In particular, “seeing” the partial derivatives may not be easy. Especially if you get wrong what the partial derivative is computed with respect to, as I did above. Measurements.jl provides tools to inspect uncertainty components and derivatives (Measurements.jl basically implements its own layman autodiff engine). For example, with

julia> Measurements.uncertainty_components.(traj)
1001-element Vector{Dict{Tuple{Float64, Float64, UInt64}, Float64}}:
 Dict((1.0, 0.1, 0x0000000000000002) => 0.1)
 Dict((1.0, 0.1, 0x0000000000000002) => 0.099995)
 Dict((1.0, 0.1, 0x0000000000000002) => 0.09998000025)
 Dict((1.0, 0.1, 0x0000000000000002) => 0.0999550017499875)
 Dict((1.0, 0.1, 0x0000000000000002) => 0.09992000649987501)
 Dict((1.0, 0.1, 0x0000000000000002) => 0.09987501749935002)
 Dict((1.0, 0.1, 0x0000000000000002) => 0.09982003874762506)
 Dict((1.0, 0.1, 0x0000000000000002) => 0.09975507524308774)
 Dict((1.0, 0.1, 0x0000000000000002) => 0.09968013298285092)
 Dict((1.0, 0.1, 0x0000000000000002) => 0.09959521896220278)
 ⋮
 Dict((1.0, 0.1, 0x0000000000000002) => 0.0905619112857766)
 Dict((1.0, 0.1, 0x0000000000000002) => 0.09007938066876964)
 Dict((1.0, 0.1, 0x0000000000000002) => 0.08958781798716495)
 Dict((1.0, 0.1, 0x0000000000000002) => 0.08908727194562746)
 Dict((1.0, 0.1, 0x0000000000000002) => 0.08857779214959333)
 Dict((1.0, 0.1, 0x0000000000000002) => 0.08805942910035446)
 Dict((1.0, 0.1, 0x0000000000000002) => 0.08753223419005307)
 Dict((1.0, 0.1, 0x0000000000000002) => 0.08699625969658717)
 Dict((1.0, 0.1, 0x0000000000000002) => 0.08645155877842693)
 Dict((1.0, 0.1, 0x0000000000000002) => 0.08589818546934296)

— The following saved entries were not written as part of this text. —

(* ===== verification/SchedRun.v ===== *)
(** * The scheduler at work: ticks, wake-ups and context switches

    The operations that run all the time, proved against the interface
    [ClassLaws]: from a consistent run queue they return, and leave a consistent
    one.  [sched_step] collects the operations as one step relation; its
    reachable states are consistent and hold no task of the MYCFS class. *)

From S2P Require Import Prelude SchedData Fair Sched SchedSpec.

Section Run.
Context {Y : Type} `{SchedEnv Y} `{FairEnv Y} `{!ClassLaws}.
Implicit Types (r : rq Y).

(** Workers of the work queues are told when they wake up; that touches no
    scheduling state. *)
Definition workers_quiet : Prop :=
  ∀ p r, class_ok true r → returns (wq_worker_waking_up p) r (λ _ r',
    class_ok true r' ∧ same_sched r r' ∧ same_queue r r').

(** The running task is still queued, but no class that queues tasks offers one: they are
    throttled. *)
Definition withheld (r : rq Y) : Prop := queued r (curr r) ∧ ∀ c, queueing c → offer c r = None.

you can see that all elements of traj have non-zero derivative only with respect to traj[1] (which is the input x to the function trajectory, the only quantity with non-zero uncertainty, you can verify it by checking the value of the tag of traj[1] with traj[1].tag). Then you can compute the derivative of traj with respect to traj[1] with

julia> Measurements.derivative.(traj, traj[1])
1001-element Vector{Float64}:
  1.0
  0.99995
  0.9998000025
  0.999550017499875
  0.99920006499875
  0.9987501749935
  0.9982003874762505
  0.9975507524308774
  0.9968013298285091
  0.9959521896220277
  ⋮
 -0.905619112857766
 -0.9007938066876964
 -0.8958781798716494
 -0.8908727194562746
 -0.8857779214959333
 -0.8805942910035445
 -0.8753223419005306
 -0.8699625969658716
 -0.8645155877842693
 -0.8589818546934295

and now this makes completely sense: the error is small when the derivative with respect to traj[1] is small, not the derivative with respect to time (the x-axis in your plot above) as I assumed above.

2 Likes

Nice.

The “extremes” case also provides an intuitive picture here. In the case of the planetary motion, what we are seeing is that the trajectories starting from slightly different initial points, since are all elliptical, cross each other at periodic times. When they cross, the uncertainty in the initial point does not introduce any uncertainty in the position, since all predicted positions are the same.

It makes complete sense, and is a result of the fact that these trajectories are periodic and not chaotic. For chaotic trajectories the uncertainties explode, because the possible trajectories diverge.

1 Like

I know it was suggested earlier, but have you checked out MonteCarloMeasurements.jl @lmiq? It’s really beautiful for this sort of thing.

julia> using MonteCarloMeasurements, Plots

julia> function trajectory(x,v,dt)
         traj = [ x ]
         for i in 1:1000
            force = -x
            x = x + v*dt + force*dt^2/2
            v = v + force*dt
            push!(traj, x)
         end
         return traj
       end
trajectory (generic function with 1 method)

julia> traj = trajectory( 1. ± 0.1, 0. ± 0., 0.01);

julia> plot(traj)

gives
traj

and

julia> plot(layout=(1,2))

julia> plot!(eachindex(traj),[ mean(x.particles) for x in traj ],label="x",subplot=1)

julia> plot!(eachindex(traj),[ std(x.particles) for x in traj ],label="error",subplot=2)

gives
traj2

3 Likes

I had not plot(traj) :slight_smile:

Beautiful, indeed. The error in this case appears to be identical to that of Measurements, though.